Feliz Ano Novo em Hanói – Capital do Vietnã

Através de Sôt, minha pequena amiguinha vietnamita, conheci Nini, que tem uma Tia que vive em Hai Phong, cidade onde deixei minha bike para seguir de ônibus para Hanói. Em alguns dias, volto para pegar minha bike e dar sequência a minha jornada.

Bicicleta descansando na Mercearia da tia de Nini.

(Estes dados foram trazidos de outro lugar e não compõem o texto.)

Lemma handleFork_handles ev E s :
  table_ok A (tbl s) ->
  let r := OnFork (event.PID ev) (event.PPID ev) (event.Comm ev) (now E) (tbl s) in
  handles s (handleFork ev E s).2 r.2
    (if Tagged r.1
     then tag_all (PID r.1 :: (if RootPID r.1 =? 0 then [] else [RootPID r.1]) ++ [event.PPID ev]) (kernel s)
     else kernel s).
Proof.
  intros Ht r. split; [apply handleFork_view|].
  assert (PID r.1 = event.PID ev /\ (Tagged r.1 = true -> r.2 !! event.PID ev = Some r.1)) as [Hpid Hl].
  { subst r. unfold OnFork. destruct (tbl s !! event.PPID ev) as [p|]; [|done].
    destruct (Tagged p); [|done]. split; [done|]. cbn [fst snd]. by rewrite lookup_insert_eq. }
  unfold handleFork. rewrite run_ask, run_on_table. fold r. clearbody r. destruct r as [c t']. cbn [fst snd] in *.
  unfold mbind, handler_bind, unless. cbn -[Tagged]. destruct (Tagged c) eqn:Htag; cbn -[Tagged].
  - destruct (RootPID c =? 0).
    all: eexists; split; [done|]; constructor; [|done]; intros _; exists c; cbn; rewrite Hpid; auto.
  - exists []. by rewrite app_nil_r.
Qed.

Lemma handleExit_handles ev E s :
  table_ok A (tbl s) ->
  handles s (handleExit ev E s).2 (OnExit (event.PID ev) (now E) (tbl s))
    (match tbl s !! event.PID ev with
     | Some p => if Tagged p then (UntagPID (event.PID ev) (kernel s)).2 else kernel s
     | None => kernel s
     end).
Proof.
  intros Ht. split; [apply handleExit_view|]. unfold OnExit, handleExit. rewrite run_get_proc.
  destruct (tbl s !! event.PID ev) as [p|] eqn:Hp; [|exists []; by rewrite app_nil_r].
  destruct (Tagged p) eqn:Htag; unfold unless; cbn [negb]; [|exists []; by rewrite app_nil_r].
  eexists. split; [done|]. constructor; [|done]. intros _. cbn [report.PID report.AgentID report.RootPID].
  rewrite (entry_pid A _ _ (Ht _ _ Hp)), lookup_insert_eq. eexists. split_and!; [done..|done|done].
Qed.

Lemma handleAction_handles ev E s :
  table_ok A (tbl s) ->
  handles s (handleAction cfg policy ipInCIDR ParseIP_ok addr_text ev E s).2 (tbl s)
    (if retagged cfg ev (tbl s) then (TagPID (event.PID ev) (kernel s)).2 else kernel s).
Proof.
  intros Ht. split; [apply handleAction_view|]. unfold handleAction. cbv zeta.
  assert (exists rs, emitted s = emitted s ++ rs /\ Forall (attributed (tbl s)) rs) as Hno.
  { exists []. by rewrite app_nil_r. }
  destruct (config.act_Enabled _); cbn [negb]; [|done].
  destruct (config.CaptureEnabled _ _); cbn [negb]; [|done].
  rewrite run_get_proc. destruct (tbl s !! event.PID ev) as [p|] eqn:Hp; [|done].
  destruct (Tagged p) eqn:Htag; cbn [negb]; [|done].
  unfold mbind at 1, handler_bind at 1. cbv zeta.
  destruct (other_process ev p); [done|]. destruct (_ && _ && _); [done|].
  unfold mbind, handler_bind. cbv zeta. set (rec := action_record _ _ _ _).
  match goal with |- context [evaluateShadow _ _ _ _ _ ev p rec E ?s1] =>
    destruct (evaluateShadow_run cfg policy ipInCIDR ParseIP_ok addr_text ev p rec E s1) as (rs & Hr & Hrs);
    rewrite Hr end.
  cbn [snd with_emitted emitted Emit count tagKernel tbl kernel]. exists (rec :: rs). rewrite <- app_assoc. split; [done|].
  assert (report.PID rec = PID p /\ report.AgentID rec = AgentID p /\ report.RootPID rec = RootPID p) as Hrec.
  { subst rec. unfold action_record. by repeat destruct (_ =? _). }
  eapply (Forall_impl (fun r => report.PID r = PID p /\ report.AgentID r = AgentID p /\ report.RootPID r = RootPID p));
    [by constructor|].
  intros r (H1 & H2 & H3) _. exists p. by rewrite H1, (entry_pid A _ _ (Ht _ _ Hp)).
Qed.
(** *** Enrolling what already runs *)

(** [OnExec] has looked at the parent, so an untagged process has no tagged one: the
    last branch of [tryEnrollObs] is never taken. *)
Lemma OnExec_parent pid start ppid comm binary now t :
  let r := OnExec pid start ppid comm binary now t in
  Tagged r.1.1 = false -> forall p, r.2 !! ppid = Some p -> Tagged p = false.
Proof.
  cbv zeta. unfold OnExec. cbn [fst snd]. set (q := mk_proc _ _ _ _ _ _ _ _ _ _ _ _).
  destruct (decide (ppid = pid)) as [-> |Hne]; [rewrite !lookup_insert_eq; by intros Hu p [= <-]|].
  rewrite !lookup_insert_ne by done. destruct (Tagged q) eqn:Hq; [congruence|].
  intros Hu p Hp. rewrite Hp in Hu. destruct (Tagged p) eqn:Htp; [|done].
  unfold Tagged in Hu, Htp. cbn in Hu. congruence.
Qed.

Lemma bootstrapPID_handles pid ppid E s :
  exists reason,
  let v := match tbl s !! pid with
           | Some p => if Tagged p then (tbl s, (TagPID pid (kernel s)).2) else
               if streq (enricher.Binary E pid) [] then (tbl s, kernel s) else
               settle cfg fps E pid (OnExec pid 0 ppid (readProcComm E pid) (enricher.Binary E pid) (now E) (tbl s))
                 (bootstrap_observation E pid) reason (kernel s)
           | None =>
               if streq (enricher.Binary E pid) [] then (tbl s, kernel s) else
               settle cfg fps E pid (OnExec pid 0 ppid (readProcComm E pid) (enricher.Binary E pid) (now E) (tbl s))
                 (bootstrap_observation E pid) reason (kernel s)
           end in
  view (bootstrapPID cfg fps pid ppid E s).2 = v /\ emitted (bootstrapPID cfg fps pid ppid E s).2 = emitted s.
Proof.
  assert (exists reason,
    let rest := (comm ← ask (fun E => readProcComm E pid); now ← ask now;
                 r ← on_table (OnExec pid 0 ppid comm (enricher.Binary E pid) now);
                 if (r.2 : bool) then _ ← tagKernel pid; mret false else
                 enrolled ← tryEnrollObs cfg fps pid ppid (enricher.Binary E pid);
                 if enrolled : bool then _ ← tagKernel pid; mret true else mret false) E s in
    view rest.2 = settle cfg fps E pid
      (OnExec pid 0 ppid (readProcComm E pid) (enricher.Binary E pid) (now E) (tbl s))
      (bootstrap_observation E pid) reason (kernel s) /\ emitted rest.2 = emitted s) as [reason Hrest].
  { cbv zeta. rewrite !run_ask, run_on_table. unfold settle.
    pose proof (OnExec_parent pid 0 ppid (readProcComm E pid) (enricher.Binary E pid) (now E) (tbl s)) as Hpar.
    pose proof (OnExec_tagged pid 0 ppid (readProcComm E pid) (enricher.Binary E pid) (now E) (tbl s)) as Hb.
    destruct (OnExec _ _ _ _ _ _ _) as [[p b] t']. cbn [fst snd] in *. subst b.
    destruct (Tagged p) eqn:Htag; [by exists []|]. cbn [orb].
    destruct (tryModes_run cfg fps pid
      (ask (fun E' => fp.mk_observation (enricher.Binary E pid) (readProcCmdline E' pid) (readProcEnvKeys E' pid)))
      E (with_table (fun _ => t') s) (bootstrap_observation E pid) eq_refl) as (reason & Hrun).
    exists reason. unfold tryEnrollObs.
    destruct (enrolment cfg fps E pid (bootstrap_observation E pid)) as [[a mode]|].
    - rewrite bool_decide_true by eauto. erewrite run_eq; [|erewrite run_eq by exact Hrun; reflexivity]. done.
    - rewrite bool_decide_false by (by intros []). erewrite run_eq.
      2: { erewrite run_eq by exact Hrun. cbn beta iota. rewrite run_get_proc. cbn [with_table tbl].
           specialize (Hpar eq_refl). destruct (t' !! ppid) as [q|]; [|reflexivity]. rewrite (Hpar q) by done. reflexivity. }
      done. }
  exists reason. cbv zeta. cbv zeta in Hrest. unfold bootstrapPID. rewrite run_get_proc.
  destruct (tbl s !! pid) as [p|].
  - destruct (Tagged p); [done|]. rewrite run_ask. by destruct (streq (enricher.Binary E pid) []).
  - rewrite run_ask. by destruct (streq (enricher.Binary E pid) []).
Qed.

Lemma bootstrapPID_ok pid ppid E s :
  (forall a mode, enrolment cfg fps E pid (bootstrap_observation E pid) = Some (a, mode) -> A pid a) ->
  lineage_ok s -> lineage_ok (bootstrapPID cfg fps pid ppid E s).2.
Proof.
  intros HA [Ht Hr]. destruct (bootstrapPID_handles pid ppid E s) as (reason & Hview & He). cbv zeta in Hview.
  split; [|unfold records_ok; by rewrite He]. apply (f_equal fst) in Hview. unfold view in Hview. cbn [fst] in Hview.
  rewrite Hview. clear Hview He.
  pose proof (settle_ok E pid 0 ppid (readProcComm E pid) (enricher.Binary E pid) (now E) (tbl s)
    (bootstrap_observation E pid) reason (kernel s) Ht HA).
  destruct (tbl s !! pid) as [p|]; [destruct (Tagged p); [done|]|]; by destruct (streq _ _).
Qed.

Lemma pass_ok order n E s :
  (forall pid ppid a mode, (pid, ppid) ∈ order ->
     enrolment cfg fps E pid (bootstrap_observation E pid) = Some (a, mode) -> A pid a) ->
  lineage_ok s -> lineage_ok (pass cfg fps order n E s).2.
Proof.
  revert n s. induction order as [|[pid ppid] order IH]; intros n s HA Hs; [done|].
  unfold pass. cbn [foldr fst snd]. apply IH; [set_solver|]. apply bootstrapPID_ok; [|done].
  intros a mode. apply (HA pid ppid). set_solver.
Qed.
(** *** One input *)

Lemma Handle_handles ev E s :
  table_ok A (tbl s) ->
  (event.Type_ ev = EVENT_EXEC -> forall a mode,
     enrolment cfg fps E (event.PID ev) (exec_observation E ev) = Some (a, mode) -> A (event.PID ev) a) ->
  lineage_ok s -> lineage_ok (Handle cfg fps policy ipInCIDR ParseIP_ok addr_text ev E s).2.
Proof.
  intros Ht HA Hs. unfold Handle. cbv zeta.
  destruct (Z.eqb_spec (event.Type_ ev) EVENT_FORK).
  { eapply handles_ok; [by apply handleFork_handles|done|]. by apply OnFork_ok. }
  destruct (Z.eqb_spec (event.Type_ ev) EVENT_EXEC) as [Hexec|].
  { destruct (handleExec_handles cfg fps Hv A ev E s Ht) as [reason Hh].
    eapply handles_ok; [exact Hh|done|]. apply settle_ok; [done|exact (HA Hexec)]. }
  destruct (Z.eqb_spec (event.Type_ ev) EVENT_EXIT).
  { eapply handles_ok; [by apply handleExit_handles|done|]. by apply OnExit_ok. }
  destruct (Z.eqb_spec (event.Type_ ev) EVENT_CONNECT).
  { unfold mbind, handler_bind. cbv zeta. set (s1 := (recordConnectDest addr_text ev E s).2).
    assert (lineage_ok s1) as Hs1.
    { eapply handles_ok; [apply handles_nothing; [apply recordConnectDest_view|]|done|done].
      subst s1. unfold recordConnectDest. cbv zeta. destruct (streq _ _); [done|]. rewrite run_get_proc.
      destruct (tbl s !! event.PID ev) as [p|]; [|done]. destruct (Tagged p); [|done].
      by destruct (other_process ev p). }
    eapply handles_ok; [apply handleAction_handles; apply Hs1|done|apply Hs1]. }
  destruct (_ || _ || _); [|done].
  eapply handles_ok; [by apply handleAction_handles|done|done].
Qed.

Lemma step_ok E i s :
  (forall pid a, enrolls E i pid a -> A pid a) -> lineage_ok s -> lineage_ok (step_input E i s).
Proof.
  intros HA Hs. destruct i as [ev|o1 o2 o3 ppids so|ppids so|maxAge]; cbn [step_input enrolls] in *.
  - apply Handle_handles; [apply Hs| |done]. intros Hty a mode He. eauto.
  - assert (forall o n s, (forall e, e ∈ o -> e ∈ o1 ++ o2 ++ o3) -> lineage_ok s ->
      lineage_ok (pass cfg fps o n E s).2) as Hpass.
    { intros o n s' Hsub Hs'. apply pass_ok; [|done]. intros pid ppid a mode Hin He. apply HA. split; eauto. }
    unfold BootstrapRunning, mbind, handler_bind. cbv zeta.
    match goal with |- context [propagateKernelDescendants ppids so E ?s3] =>
      destruct (propagate_run ppids so E s3) as (n & order & Hp); rewrite Hp; assert (lineage_ok s3) as Hs3 end.
    { repeat (apply Hpass; [set_solver|]). done. }
    exact Hs3.
  - destruct (resync_run ppids so E s) as (n & order & Hp). rewrite Hp. exact Hs.
  - split; [|apply Hs]. cbn [with_table tbl]. apply Prune_ok, Hs.
Qed.
End invariant.

(** C16. No process is an agent's without cause: in every run of the engine over
    events, bootstrap scans, resyncs and prunings, a tagged entry of the process
    table, and every record the reporter is given, carries the agent of an earlier
    event or scan that enrolled the root it names. *)
Theorem lineage_sound h k cache :
  (forall l, fps = Some l -> fp.validate l = true) ->
  let s := run h (started k cache) in
  (forall pid p, tbl s !! pid = Some p -> Tagged p = true -> anchors h (RootPID p) (AgentID p)) /\
  (forall r, r ∈ emitted s -> report.AgentID r <> [] -> anchors h (report.RootPID r) (report.AgentID r)).
Proof.
  intros Hv. cbv zeta.
  assert (lineage_ok (anchors h) (run h (started k cache))) as [Ht Hr].
  { induction h as [|[E i] h IH] using rev_ind; [by split; [apply table_ok_empty|constructor]|].
    unfold run. rewrite foldl_app. cbn [foldl fst snd]. apply step_ok; [done| |].
    - intros pid a He. exists E, i. split; [set_solver|done].
    - destruct IH as [Ht Hr].
      assert (forall pid a, anchors h pid a -> anchors (h ++ [(E, i)]) pid a) as Hmono.
      { intros pid a (E' & i' & Hin & He). exists E', i'. split; [set_solver|done]. }
      split; [by eapply table_ok_mono|]. eapply Forall_impl; [exact Hr|]. cbn. auto. }
  split.
  - intros pid p Hp. by apply (Ht pid p Hp).
  - intros r Hin. unfold records_ok in Hr. rewrite Forall_forall in Hr. by apply Hr.
Qed.
(** ** The kernel's tags *)

Section coverage.
Context (tags : K -> gset Z) `{!TaggerLaws K tags}.
(** The kernel accepts every tag: its map is not full. *)
Context (accepting : forall pid k, (TagPID pid k).1 = true).
Context (Hv : forall l, fps = Some l -> fp.validate l = true).

(** The engine together with the kernel, whose own programs change the tags: [gone]
    are the processes they untagged, at their exit, and whose exit event the engine has
    still to handle. *)
Inductive reaches (k0 : K) (cache : bool) : engine K -> gset Z -> Prop :=
  | reaches_started : reaches k0 cache (started k0 cache) ∅
  | reaches_input E i s gone :
      reaches k0 cache s gone ->
      reaches k0 cache (step_input E i s)
        (match i with
         | Event ev => if event.Type_ ev =? EVENT_EXIT then gone ∖ {[event.PID ev]} else gone
         | _ => gone
         end)
  | reaches_kernel k' exits s gone :
      reaches k0 cache s gone -> tags (kernel s) ∖ exits ⊆ tags k' ->
      reaches k0 cache (with_kernel (fun _ => k') s) (gone ∪ exits).

Definition covers (gone : gset Z) (t : Table) (k : K) : Prop :=
  forall pid p, t !! pid = Some p -> Tagged p = true -> Exited p = false -> pid ∉ gone -> pid ∈ tags k.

Bicicleta descansando na Mercearia da tia de Nini.

A simpática Tia de Nini em seu comércio.

A simpática Tia de Nini em seu comércio.

 

Hanói é a segunda maior cidade do Vietnã com aproximadamente 6,5 milhões de habitantes e possui aproximadamente 3,7 milhões de motos, o que faz da cidade um verdadeiro caos. Posso afirmar que o trânsito de São Paulo é “fichinha” se comparado a Hanói. As motos fazem filas de mais de um quarteirão nas horas de pico nos semáforos.

Trânsito Hanói

Trânsito Hanói

Rua tomada por motos, bicicleta e pessoas...

Rua tomada por motos, bicicleta e pessoas…

As calçadas viram estacionamentos e muitas vezes rota de fuga para fugir da confusão estabelecida em um cruzamento. Para piorar, pequenos restaurantes servindo variados tipos de Noodles (macarrão de arroz) colocam suas mesas na calçadas. São milhares deles! A impressão é que todos comem nas ruas.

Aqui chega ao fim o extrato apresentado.